[Start of section]

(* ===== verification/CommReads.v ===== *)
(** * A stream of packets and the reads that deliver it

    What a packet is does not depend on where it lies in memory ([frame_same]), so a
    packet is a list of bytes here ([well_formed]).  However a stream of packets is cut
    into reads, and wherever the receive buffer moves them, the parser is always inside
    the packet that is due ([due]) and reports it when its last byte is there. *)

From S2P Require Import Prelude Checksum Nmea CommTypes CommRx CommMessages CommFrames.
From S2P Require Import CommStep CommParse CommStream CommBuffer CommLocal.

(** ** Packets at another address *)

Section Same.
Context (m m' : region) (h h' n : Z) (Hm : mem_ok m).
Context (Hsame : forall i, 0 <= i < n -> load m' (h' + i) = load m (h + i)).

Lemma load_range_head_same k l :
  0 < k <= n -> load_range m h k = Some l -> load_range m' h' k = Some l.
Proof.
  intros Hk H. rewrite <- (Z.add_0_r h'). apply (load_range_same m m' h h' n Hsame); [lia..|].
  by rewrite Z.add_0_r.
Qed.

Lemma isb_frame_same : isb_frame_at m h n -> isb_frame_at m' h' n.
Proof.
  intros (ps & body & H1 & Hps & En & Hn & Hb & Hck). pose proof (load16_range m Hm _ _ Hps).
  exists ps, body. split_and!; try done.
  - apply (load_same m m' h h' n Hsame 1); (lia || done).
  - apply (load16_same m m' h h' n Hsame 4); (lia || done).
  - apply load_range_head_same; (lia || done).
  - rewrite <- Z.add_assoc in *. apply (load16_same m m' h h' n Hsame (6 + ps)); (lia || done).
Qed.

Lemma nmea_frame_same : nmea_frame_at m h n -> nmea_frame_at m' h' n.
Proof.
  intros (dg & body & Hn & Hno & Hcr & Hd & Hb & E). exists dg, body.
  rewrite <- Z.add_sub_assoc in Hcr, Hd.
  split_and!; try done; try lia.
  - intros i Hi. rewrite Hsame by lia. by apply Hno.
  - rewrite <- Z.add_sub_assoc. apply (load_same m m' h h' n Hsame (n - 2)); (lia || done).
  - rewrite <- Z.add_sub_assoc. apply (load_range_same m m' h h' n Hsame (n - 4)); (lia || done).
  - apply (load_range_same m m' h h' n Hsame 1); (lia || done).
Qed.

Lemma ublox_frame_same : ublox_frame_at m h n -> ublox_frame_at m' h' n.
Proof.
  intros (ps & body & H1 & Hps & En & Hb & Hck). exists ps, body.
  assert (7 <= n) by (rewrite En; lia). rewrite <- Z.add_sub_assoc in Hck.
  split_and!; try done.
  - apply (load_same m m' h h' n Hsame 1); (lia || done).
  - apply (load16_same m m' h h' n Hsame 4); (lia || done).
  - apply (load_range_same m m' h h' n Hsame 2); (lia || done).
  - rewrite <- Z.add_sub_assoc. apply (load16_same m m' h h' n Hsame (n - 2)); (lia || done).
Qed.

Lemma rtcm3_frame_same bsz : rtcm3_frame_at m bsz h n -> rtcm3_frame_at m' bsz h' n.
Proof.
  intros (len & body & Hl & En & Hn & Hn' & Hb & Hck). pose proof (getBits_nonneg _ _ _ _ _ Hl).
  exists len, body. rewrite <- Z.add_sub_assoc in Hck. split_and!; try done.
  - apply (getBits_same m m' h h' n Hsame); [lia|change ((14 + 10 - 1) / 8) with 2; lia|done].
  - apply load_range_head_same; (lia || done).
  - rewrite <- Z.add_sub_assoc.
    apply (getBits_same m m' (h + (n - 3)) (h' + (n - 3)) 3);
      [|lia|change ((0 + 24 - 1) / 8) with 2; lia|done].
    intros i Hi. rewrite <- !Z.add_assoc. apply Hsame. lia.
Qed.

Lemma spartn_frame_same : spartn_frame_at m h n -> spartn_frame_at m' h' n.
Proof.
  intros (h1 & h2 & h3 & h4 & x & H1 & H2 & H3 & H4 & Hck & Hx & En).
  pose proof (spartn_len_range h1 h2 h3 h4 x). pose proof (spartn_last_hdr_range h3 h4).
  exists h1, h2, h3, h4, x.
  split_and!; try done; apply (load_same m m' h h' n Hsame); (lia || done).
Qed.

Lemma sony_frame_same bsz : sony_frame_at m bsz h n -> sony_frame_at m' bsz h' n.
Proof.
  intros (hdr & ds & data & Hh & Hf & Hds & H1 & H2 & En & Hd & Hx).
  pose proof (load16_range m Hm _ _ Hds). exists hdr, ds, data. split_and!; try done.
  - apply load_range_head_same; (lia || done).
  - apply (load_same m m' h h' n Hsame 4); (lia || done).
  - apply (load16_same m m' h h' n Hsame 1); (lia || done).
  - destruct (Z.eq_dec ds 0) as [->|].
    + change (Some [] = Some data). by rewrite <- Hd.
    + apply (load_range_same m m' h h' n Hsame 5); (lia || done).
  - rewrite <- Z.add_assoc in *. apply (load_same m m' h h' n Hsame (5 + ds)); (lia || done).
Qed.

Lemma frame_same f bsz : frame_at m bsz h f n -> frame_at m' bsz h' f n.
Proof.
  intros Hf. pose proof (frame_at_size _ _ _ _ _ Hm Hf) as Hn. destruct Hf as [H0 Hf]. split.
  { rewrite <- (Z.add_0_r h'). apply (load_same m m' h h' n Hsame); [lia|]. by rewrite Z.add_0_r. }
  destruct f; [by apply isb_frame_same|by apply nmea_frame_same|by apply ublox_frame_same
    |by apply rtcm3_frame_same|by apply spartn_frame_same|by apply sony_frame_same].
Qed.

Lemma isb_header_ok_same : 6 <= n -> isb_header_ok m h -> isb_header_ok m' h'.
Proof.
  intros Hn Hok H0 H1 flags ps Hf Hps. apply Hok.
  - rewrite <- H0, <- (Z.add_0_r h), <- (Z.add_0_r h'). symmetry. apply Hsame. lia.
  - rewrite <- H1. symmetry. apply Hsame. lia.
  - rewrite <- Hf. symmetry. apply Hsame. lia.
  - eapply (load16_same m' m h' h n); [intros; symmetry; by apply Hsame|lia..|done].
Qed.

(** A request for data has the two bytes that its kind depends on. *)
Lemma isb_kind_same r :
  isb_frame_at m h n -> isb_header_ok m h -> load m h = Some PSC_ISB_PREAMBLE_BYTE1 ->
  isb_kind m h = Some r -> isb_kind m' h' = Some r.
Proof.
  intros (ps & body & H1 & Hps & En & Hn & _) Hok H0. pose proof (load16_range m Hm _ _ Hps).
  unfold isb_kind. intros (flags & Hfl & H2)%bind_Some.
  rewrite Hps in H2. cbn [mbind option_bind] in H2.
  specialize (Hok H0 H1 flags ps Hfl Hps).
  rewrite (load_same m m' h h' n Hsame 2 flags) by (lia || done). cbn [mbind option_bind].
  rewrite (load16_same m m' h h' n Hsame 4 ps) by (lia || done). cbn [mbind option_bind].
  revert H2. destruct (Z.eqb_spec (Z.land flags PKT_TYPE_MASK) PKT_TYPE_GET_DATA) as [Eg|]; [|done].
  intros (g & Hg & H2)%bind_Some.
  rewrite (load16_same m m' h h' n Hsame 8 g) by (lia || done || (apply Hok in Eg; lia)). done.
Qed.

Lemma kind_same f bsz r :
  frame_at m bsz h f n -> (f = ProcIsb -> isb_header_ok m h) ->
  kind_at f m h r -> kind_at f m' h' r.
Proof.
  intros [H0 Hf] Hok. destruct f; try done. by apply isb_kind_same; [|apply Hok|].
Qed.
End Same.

[End of section]

- **Problem statement**
Return only the lines spanning from the first line of the material through the line with "Context (m m'", copied exactly, both ends kept.

- **Task result**
(* ===== verification/CommReads.v ===== *)
(** * A stream of packets and the reads that deliver it

    What a packet is does not depend on where it lies in memory ([frame_same]), so a
    packet is a list of bytes here ([well_formed]).  However a stream of packets is cut
    into reads, and wherever the receive buffer moves them, the parser is always inside
    the packet that is due ([due]) and reports it when its last byte is there. *)

From S2P Require Import Prelude Checksum Nmea CommTypes CommRx CommMessages CommFrames.
From S2P Require Import CommStep CommParse CommStream CommBuffer CommLocal.

(** ** Packets at another address *)

Section Same.
Context (m m' : region) (h h' n : Z) (Hm : mem_ok m).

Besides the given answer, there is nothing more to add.